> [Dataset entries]
(** * grpc-test-mem: the RSS measurement harness

    A shallow embedding of [test-mem-leak-read.cpp] and
    [test-mem-leak-write.cpp].  Both programs share the RSS sampler
    [get_current_rss_mb] and the shape of the driver loop [trigger_mem];
    they differ in the buffer workload ([read_file] / [write_file]) and
    in [main].

    Layout: the model (numbers, stream extraction, the sampler, the
    effects of the driver, the two variants); the words of the
    specification and the vocabulary of the statements; concrete
    surroundings; facts about the model; the claims, C1 to C10. *)

From Stdlib Require Import ZArith List Ascii String DecimalString Lia.
From Stdlib.Strings Require Import Byte.
From stdpp Require Import gmap strings.

Local Open Scope Z_scope.

(* ===================================================================== *)
(** * Numbers as the program has them *)
(* ===================================================================== *)

Module Num.

(** [long] is 64 bits wide on the LP64 targets the program is written
    for ([/proc] is a Linux interface). *)
Definition LONG_MAX : Z := 2 ^ 63 - 1.
Definition LONG_MIN : Z := - 2 ^ 63.

(** Two's complement result of a [long] operation whose mathematical
    result is [z].  (Signed overflow is undefined in C++; the model takes
    what the multiplication instruction yields.) *)
Definition wrap_long (z : Z) : Z := (z + 2 ^ 63) mod 2 ^ 64 - 2 ^ 63.
(** * loom-js [Client]: a shallow embedding of [src/client.ts]

    The development follows the TypeScript class [Client]: the commit
    pipeline ([commitTxAsync] and [_commitTxAsync]), the read-only calls, the
    contract-event translator ([_emitContractEvent]) and the lazy
    subscription installed by the constructor, and [disconnect].

    Conventions.
    - A [Uint8Array] is a [list byte]; a JS number that holds a code, a
      height or a nonce is a [Z]; an optional field [f?: T] is an [option T].
    - An [async] function is a state transformer over the channel store that
      ends in [Resolved v] or [Rejected e]; [await] is sequencing.  One
      operation runs to completion: interleavings of concurrent calls are
      not part of the model.
    - RPC channels are objects shared by reference: they live in a store
      ([list RPCClient]) and the client holds indices into it. *)

From Stdlib Require Import String Ascii List ZArith NArith Lia Bool Arith.
From Stdlib Require Import DecimalString.
Import ListNotations.

Local Open Scope string_scope.
Local Open Scope list_scope.

Definition byte : Type := Byte.byte.
Definition Uint8Array : Type := list byte.

(* ================================================================= *)
(** ** JavaScript values the client looks at *)

(** JS truthiness of a string: the empty string is falsy. *)
Definition truthy_string (s : string) : bool :=
  match s with
  | EmptyString => false
  | String _ _ => true
  end.

(** JS truthiness of an optional string ([undefined] is falsy too). *)
Definition truthy (o : option string) : bool :=
  match o with
  | Some s => truthy_string s
  | None => false
  end.

(** [`${n}`] for an integral number (below 1e21, where JS prints all
    digits). *)
Definition number_to_string (z : Z) : string :=
  NilZero.string_of_int (Z.to_int z).

(** Thrown values.  [JsError] is an instance of [Error] (a [TypeError] is
    one as well); [JsOther] stands for any rejection value that is not. *)
Inductive ErrorClass := ClsError | ClsTypeError.

Inductive JsThrown :=
| JsError (cls : ErrorClass) (message : string)
| JsOther (descr : string).

(** [new Error(msg)] *)
Definition new_Error (msg : string) : JsThrown := JsError ClsError msg.

(** The engine's message for a property read on [undefined]; its wording is
    engine specific, V8's is used. *)
Definition undefined_property_message (prop : string) : string :=
  "Cannot read property '" ++ prop ++ "' of undefined".

Definition property_of_undefined (prop : string) : JsThrown :=
  JsError ClsTypeError (undefined_property_message prop).

(** client.ts:98 *)
Definition INVALID_TX_NONCE_ERROR : string := "Invalid tx nonce".

(** client.ts:100-102, and the test inlined at client.ts:249. *)
Definition isInvalidTxNonceError (err : JsThrown) : bool :=
  match err with
  | JsError _ m => String.eqb m INVALID_TX_NONCE_ERROR
  | JsOther _ => false
  end.

(** How a promise settles. *)
Inductive Settled (A : Type) :=
| Resolved (a : A)
| Rejected (e : JsThrown).
Arguments Resolved {A} a.
Arguments Rejected {A} e.

(* ================================================================= *)
(** ** Wire encoding of binary payloads *)

Module Base64.

Local Open Scope N_scope.

Definition alphabet : string :=
  "ABCDEFGHIJKLMNOPQRSTUVWXYZabcdefghijklmnopqrstuvwxyz0123456789+/".

Definition pad : ascii := "="%char.

(** The character of a 6-bit value. *)
Definition char_of (n : N) : ascii :=
  match String.get (N.to_nat n) alphabet with
  | Some c => c
  | None => pad
  end.

(** The 6-bit value of a character of the alphabet. *)
Definition index_of (c : ascii) : option N :=
  let n := N_of_ascii c in
  if (65 <=? n) && (n <=? 90) then Some (n - 65)
  else if (97 <=? n) && (n <=? 122) then Some (n - 71)
  else if (48 <=? n) && (n <=? 57) then Some (n + 4)
  else if n =? 43 then Some 62
  else if n =? 47 then Some 63
  else None.

Definition byte_of_N (n : N) : byte :=
  match Byte.of_N (n mod 256) with
  | Some b => b
  | None => Byte.x00
  end.

Definition quad (a b c : N) : string :=
  String (char_of (a / 4))
    (String (char_of ((a mod 4) * 16 + b / 16))
       (String (char_of ((b mod 16) * 4 + c / 64))
          (String (char_of (c mod 64)) EmptyString))).

Fixpoint encode (bs : Uint8Array) : string :=
  match bs with
  | [] => EmptyString
  | [a] =>
      let x := Byte.to_N a in
      String (char_of (x / 4))
        (String (char_of ((x mod 4) * 16)) (String pad (String pad EmptyString)))
  | [a; b] =>
      let x := Byte.to_N a in
      let y := Byte.to_N b in
      String (char_of (x / 4))
        (String (char_of ((x mod 4) * 16 + y / 16))
           (String (char_of ((y mod 16) * 4)) (String pad EmptyString)))
  | a :: b :: c :: rest =>
      quad (Byte.to_N a) (Byte.to_N b) (Byte.to_N c) ++ encode rest
  end.

(** The 6-bit values of a text: it ends at the first pad character, and
    characters outside the alphabet are skipped. *)
Fixpoint sextets (s : string) : list N :=
  match s with
  | EmptyString => []
  | String c s' =>
      if Ascii.eqb c pad then []
      else match index_of c with
           | Some n => n :: sextets s'
           | None => sextets s'
           end
  end.

Fixpoint bytes_of (l : list N) : Uint8Array :=
  match l with
  | s1 :: s2 :: s3 :: s4 :: rest =>
      byte_of_N (s1 * 4 + s2 / 16)
        :: byte_of_N ((s2 mod 16) * 16 + s3 / 4)
        :: byte_of_N ((s3 mod 4) * 64 + s4)
        :: bytes_of rest
  | [s1; s2; s3] =>
      [byte_of_N (s1 * 4 + s2 / 16); byte_of_N ((s2 mod 16) * 16 + s3 / 4)]
  | [s1; s2] => [byte_of_N (s1 * 4 + s2 / 16)]
  | _ => []
  end.

Definition decode (s : string) : Uint8Array := bytes_of (sextets s).

End Base64.

(** Modelled from the spec: [Uint8ArrayToB64] of [./crypto-utils], which is
    not among the sources.  The spec calls the wire form of a binary payload
    base64 ("broadcast_tx_commit(base64 tx)", "base64-in/base64-out"): the
    standard alphabet with [=] padding. *)
Definition Uint8ArrayToB64 (bs : Uint8Array) : string := Base64.encode bs.

(** Modelled from the spec: [B64ToUint8Array] of [./crypto-utils], which is
    not among the sources.  The spec has it decode a base64 text to bytes
    and never fail in the result interpreter; so the decoder is total: it
    reads up to the first [=] and skips what is not in the alphabet. *)
Definition B64ToUint8Array (s : string) : Uint8Array := Base64.decode s.

(* ================================================================= *)
(** ** Data of the commit path *)

(** client.ts:12-16 *)
Record ITxHandlerResult := {
  code : option Z;
  log : option string;
  data : option string
}.

(** client.ts:18-23 *)
Record IBroadcastTxCommitResult := {
  check_tx : ITxHandlerResult;
  deliver_tx : ITxHandlerResult;
  hash : string;
  height : string
}.

(** client.ts:31-33.  A handler is a function of the bytes it is given; it
    resolves with new bytes or rejects. *)
Record ITxMiddlewareHandler := {
  Handle : Uint8Array -> Settled Uint8Array
}.

(** A protobuf [Message], of which the client only calls
    [serializeBinary()]. *)
Record Message := {
  serializeBinary : Uint8Array
}.

(** [retry.OperationOptions], with the fields client.ts:132-137 sets. *)
Record OperationOptions := {
  retries : nat;
  minTimeout : Z;
  maxTimeout : Z;
  randomize : bool
}.

(** client.ts:132-137 *)
Definition default_nonceRetryStrategy : OperationOptions :=
  {| retries := 5; minTimeout := 500; maxTimeout := 5000; randomize := true |}.

(** Modelled from the spec: [LocalAddress] and [Address] of [./address],
    which is not among the sources.  §3 gives a chain event a contract
    address and a caller address; an address is the chain id and the bytes
    of the local address that client.ts:603-610 builds it from. *)
Record LocalAddress := {
  bytes : Uint8Array
}.

Module Address.
Record t := {
  chainId : string;
  local : LocalAddress
}.
End Address.

(** Modelled from the spec: the enum [VMType] of [./proto/loom_pb], which
    is not among the sources; it is the [vmKind] of §4.6.  client.ts:307
    names the member [PLUGIN], [EVM] is the other kind. *)
Inductive VMType := PLUGIN | EVM.

(* ================================================================= *)
(** ** RPC channels *)

(** A parameter of a request.  [PLocalAddressText a] and [PAddressText a]
    stand for the texts [a.toString()] of a local address and of an address,
    which [./address] computes. *)
Inductive JsParam :=
| PUndefined
| PString (s : string)
| PBoolean (b : bool)
| PVMType (v : VMType)
| PLocalAddressText (a : LocalAddress)
| PAddressText (a : Address.t).

Inductive Params :=
| ParamArray (xs : list JsParam)
| ParamObject (fields : list (string * JsParam)).

Record Request := {
  method : string;
  params : Params
}.

(** What the node does with a request: it answers with a result, which may
    be absent ([undefined] or [null]), or the call fails. *)
Inductive Reply (A : Type) :=
| Answer (result : option A)
| Failure (e : JsThrown).
Arguments Answer {A} result.
Arguments Failure {A} e.

(** The far end of a channel, one behaviour for each instance
    [sendAsync<T>] of the source; the [nat] counts the requests the channel
    has sent before this one. *)
Record Node := {
  commit_reply : nat -> Request -> Reply IBroadcastTxCommitResult;
  string_reply : nat -> Request -> Reply string;
  boolean_reply : nat -> Request -> Reply bool;
  number_reply : nat -> Request -> Reply Z
}.

Module RPCClientEvent.
Inductive t := Connected | Disconnected | Error | Message.
Definition eqb (a b : t) : bool :=
  match a, b with
  | Connected, Connected | Disconnected, Disconnected
  | Error, Error | Message, Message => true
  | _, _ => false
  end.
End RPCClientEvent.

Module ClientEvent.
(** client.ts:35-56 *)
Inductive t := Contract | Error | Connected | Disconnected.
Definition value (e : t) : string :=
  match e with
  | Contract => "contractEvent"
  | Error => "error"
  | Connected => "connected"
  | Disconnected => "disconnected"
  end.
End ClientEvent.

(** The closures the constructor hands to a channel: the three forwarders
    to [_emitNetEvent] it gives the write client (client.ts:173-181), the
    three it gives a distinct read client (client.ts:187-195),
    [emitContractEvent] (client.ts:198-199); and any handler somebody else
    registered. *)
Inductive Role := WriteRole | ReadRole.

Inductive Handler :=
| NetForwarder (r : Role) (kind : ClientEvent.t)
| emitContractEvent
| ForeignHandler (n : nat).

Definition Role_eqb (a b : Role) : bool :=
  match a, b with
  | WriteRole, WriteRole | ReadRole, ReadRole => true
  | _, _ => false
  end.

Definition ClientEvent_eqb (a b : ClientEvent.t) : bool :=
  String.eqb (ClientEvent.value a) (ClientEvent.value b).

Definition Handler_eqb (a b : Handler) : bool :=
  match a, b with
  | NetForwarder r k, NetForwarder r' k' => Role_eqb r r' && ClientEvent_eqb k k'
  | emitContractEvent, emitContractEvent => true
  | ForeignHandler n, ForeignHandler m => Nat.eqb n m
  | _, _ => false
  end.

> [Problem requirements] Only one stretch of the records above is wanted: the lines between the one holding "Module ClientEvent." and the one holding "to [_emitNetEvent] it", inclusive, reproduced exactly.

> [Solution]
Module ClientEvent.
(** client.ts:35-56 *)
Inductive t := Contract | Error | Connected | Disconnected.
Definition value (e : t) : string :=
  match e with
  | Contract => "contractEvent"
  | Error => "error"
  | Connected => "connected"
  | Disconnected => "disconnected"
  end.
End ClientEvent.

(** The closures the constructor hands to a channel: the three forwarders
    to [_emitNetEvent] it gives the write client (client.ts:173-181), the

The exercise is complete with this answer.